**TASK DESCRIPTION**
Using the data below, output the first line and every line after it up to and including the line containing "assert (ks = kpis)", exactly as written and with nothing added.

Dataset entries:

Lemma load_sample_data_shape (s : App3.session_state) :
  App3.store_shape s -> App3.store_shape (App3.load_sample_data s).
Proof.
  intros H. unfold App3.load_sample_data.
  destruct (App3.ai_tools s); [apply sample_shape | exact H].
Qed.

Lemma add_tool_shape (f : App3.Form.t) (s : App3.session_state) :
  App3.store_shape s -> App3.store_shape (fst (App3.add_tool f s)).
Proof.
  intros [Hp Ho]. unfold App3.add_tool.
  destruct (_ && _ && _); [|now split]. cbn [fst]. split.
  - intros t Ht. cbn [App3.ai_tools App3.kpi_data] in *.
    apply in_app_or in Ht as [Ht|[<-|[]]].
    + rewrite lookup_insert_ne.
      * now apply Hp.
      * apply new_id_fresh in Ht. lia.
    + cbn [App3.id]. rewrite lookup_insert_eq. eexists.
      split; [reflexivity | discriminate].
  - intros i kpis. cbn [App3.ai_tools App3.kpi_data].
    destruct (decide (App3.new_id (App3.ai_tools s) = i)) as [<-|Hne].
    + intros _. eexists. split; [apply in_or_app; right; left; reflexivity|].
      reflexivity.
    + rewrite lookup_insert_ne by exact Hne. intros H.
      destruct (Ho i kpis H) as (t & Ht & Hi). exists t.
      split; [apply in_or_app; now left | exact Hi].
Qed.

Lemma set_targets_shape (n : string) (w : nat -> Q * Q * string)
    (sub : option App3.new_kpi_form) (s s' : App3.session_state) :
  App3.store_shape s -> App3.set_targets n w sub s = Py.Ok s' ->
  App3.store_shape s'.
Proof.
  intros [Hp Ho] H.
  destruct (set_targets_cases _ _ _ _ _ H)
    as (t0 & Hsel & [[_ ->]|(kpis & kpis' & Hk & -> & Hl1 & _ & _)]);
    [now split|].
  apply select_tool_found in Hsel as [Hin0 _]. split.
  - intros t Ht. cbn [App3.ai_tools App3.kpi_data] in *.
    destruct (decide (App3.id t0 = App3.id t)) as [E|E].
    + rewrite E, lookup_insert_eq. eexists. split; [reflexivity|].
      destruct (Hp t0 Hin0) as (ks & Hks & Hne).
      assert (ks = kpis) by congruence. subst ks.
      destruct kpis; [congruence|]. destruct kpis'; [simpl in Hl1; lia|].
      discriminate.
    + rewrite lookup_insert_ne by exact E. now apply Hp.
  - intros i ks. cbn [App3.ai_tools App3.kpi_data].
    destruct (decide (App3.id t0 = i)) as [<-|E].
    + intros _. now exists t0.
    + rewrite lookup_insert_ne by exact E. apply Ho.
Qed.

Lemma run_shape (s : App3.session_state) (a : App3.action) :
  App3.store_shape s -> App3.store_shape (App3.run s a).
Proof.
  intros H. apply load_sample_data_shape in H.
  unfold App3.run. destruct a as [f|n w sub|].
  - now apply add_tool_shape.
  - destruct (App3.set_targets n w sub _) as [s'|e] eqn:E; [|exact H].
    exact (set_targets_shape _ _ _ _ _ H E).
  - exact H.
Qed.

(** Every tool a page can see has at least one KPI record stored
    under its identifier, and every stored KPI list belongs to a listed
    tool. *)
Theorem session_store_shape (actions : list App3.action) :
  let s := App3.load_sample_data (App3.session actions) in
  (forall t, In t (App3.ai_tools s) ->
     exists kpis, App3.kpi_data s !! App3.id t = Some kpis /\ kpis <> []) /\
  (forall i kpis, App3.kpi_data s !! i = Some kpis ->
     exists t, In t (App3.ai_tools s) /\ App3.id t = i).
Proof.
  apply load_sample_data_shape. unfold App3.session.
  assert (H : App3.store_shape App3.empty_session).
  { split; [intros t []|]. intros i kpis. simpl. now rewrite lookup_empty. }
  revert H. generalize App3.empty_session.
  induction actions as [|a actions IH]; intros s H; [exact H|].
  simpl. apply IH, run_shape, H.
Qed.

Lemma load_sample_data_nonempty (s : App3.session_state) :
  App3.ai_tools (App3.load_sample_data s) <> [].
Proof.
  unfold App3.load_sample_data.
  destruct (App3.ai_tools s) eqn:E; [discriminate | now rewrite E].
Qed.

Lemma load_sample_data_idem (s : App3.session_state) :
  App3.ai_tools s <> [] -> App3.load_sample_data s = s.
Proof.
  unfold App3.load_sample_data. now destruct (App3.ai_tools s).
Qed.

Lemma run_extends (s : App3.session_state) (a : App3.action) :
  exists added,
    App3.ai_tools (App3.run s a)
    = App3.ai_tools (App3.load_sample_data s) ++ added /\
    (List.length added <= 1)%nat.
Proof.
  unfold App3.run. destruct a as [f|n w sub|].
  - unfold App3.add_tool. destruct (_ && _ && _); cbn [fst App3.ai_tools].
    + eexists. split; [reflexivity | simpl; lia].
    + exists []. split; [now rewrite app_nil_r | simpl; lia].
  - exists []. rewrite app_nil_r. split; [|simpl; lia].
    destruct (App3.set_targets n w sub _) as [s'|e] eqn:E; [|reflexivity].
    exact (set_targets_tools _ _ _ _ _ E).
  - exists []. split; [now rewrite app_nil_r | simpl; lia].
Qed.

Lemma run_nonempty (s : App3.session_state) (a : App3.action) :
  App3.ai_tools (App3.run s a) <> [].
Proof.
  destruct (run_extends s a) as (added & -> & _).
  pose proof (load_sample_data_nonempty s).
  destruct (App3.ai_tools (App3.load_sample_data s)); [congruence | discriminate].
Qed.

Lemma session_snoc (actions : list App3.action) (a : App3.action) :
  App3.session (actions ++ [a]) = App3.run (App3.session actions) a.
Proof. unfold App3.session. now rewrite fold_left_app. Qed.

Lemma session_starts_with_samples (actions : list App3.action) :
  exists rest,
    App3.ai_tools (App3.load_sample_data (App3.session actions))
    = App3.sample_tools ++ rest.
Proof.
  induction actions as [|a actions IH] using rev_ind.
  - exists []. reflexivity.
  - rewrite session_snoc.
    rewrite (load_sample_data_idem _ (run_nonempty _ a)).
    destruct (run_extends (App3.session actions) a) as (added & -> & _).
    destruct IH as (rest & ->). exists (rest ++ added).
    now rewrite app_assoc.
Qed.

(** No page removes, reorders or alters a stored tool: one more script
    run leaves the tool list as it was, with at most one tool appended;
    the two sample tools are always the first two of the list. *)
Theorem session_keeps_tools (actions : list App3.action) (a : App3.action) :
  (exists added,
     App3.ai_tools (App3.load_sample_data (App3.session (actions ++ [a])))
     = App3.ai_tools (App3.load_sample_data (App3.session actions)) ++ added /\
     (List.length added <= 1)%nat) /\
  (exists rest,
     App3.ai_tools (App3.load_sample_data (App3.session actions))
     = App3.sample_tools ++ rest).
Proof.
  split; [|apply session_starts_with_samples].
  rewrite session_snoc, (load_sample_data_idem _ (run_nonempty _ a)).
  apply run_extends.
Qed.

**SOLUTION TO THIS PROBLEM**
Lemma load_sample_data_shape (s : App3.session_state) :
  App3.store_shape s -> App3.store_shape (App3.load_sample_data s).
Proof.
  intros H. unfold App3.load_sample_data.
  destruct (App3.ai_tools s); [apply sample_shape | exact H].
Qed.

Lemma add_tool_shape (f : App3.Form.t) (s : App3.session_state) :
  App3.store_shape s -> App3.store_shape (fst (App3.add_tool f s)).
Proof.
  intros [Hp Ho]. unfold App3.add_tool.
  destruct (_ && _ && _); [|now split]. cbn [fst]. split.
  - intros t Ht. cbn [App3.ai_tools App3.kpi_data] in *.
    apply in_app_or in Ht as [Ht|[<-|[]]].
    + rewrite lookup_insert_ne.
      * now apply Hp.
      * apply new_id_fresh in Ht. lia.
    + cbn [App3.id]. rewrite lookup_insert_eq. eexists.
      split; [reflexivity | discriminate].
  - intros i kpis. cbn [App3.ai_tools App3.kpi_data].
    destruct (decide (App3.new_id (App3.ai_tools s) = i)) as [<-|Hne].
    + intros _. eexists. split; [apply in_or_app; right; left; reflexivity|].
      reflexivity.
    + rewrite lookup_insert_ne by exact Hne. intros H.
      destruct (Ho i kpis H) as (t & Ht & Hi). exists t.
      split; [apply in_or_app; now left | exact Hi].
Qed.

Lemma set_targets_shape (n : string) (w : nat -> Q * Q * string)
    (sub : option App3.new_kpi_form) (s s' : App3.session_state) :
  App3.store_shape s -> App3.set_targets n w sub s = Py.Ok s' ->
  App3.store_shape s'.
Proof.
  intros [Hp Ho] H.
  destruct (set_targets_cases _ _ _ _ _ H)
    as (t0 & Hsel & [[_ ->]|(kpis & kpis' & Hk & -> & Hl1 & _ & _)]);
    [now split|].
  apply select_tool_found in Hsel as [Hin0 _]. split.
  - intros t Ht. cbn [App3.ai_tools App3.kpi_data] in *.
    destruct (decide (App3.id t0 = App3.id t)) as [E|E].
    + rewrite E, lookup_insert_eq. eexists. split; [reflexivity|].
      destruct (Hp t0 Hin0) as (ks & Hks & Hne).
      assert (ks = kpis) by congruence. subst ks.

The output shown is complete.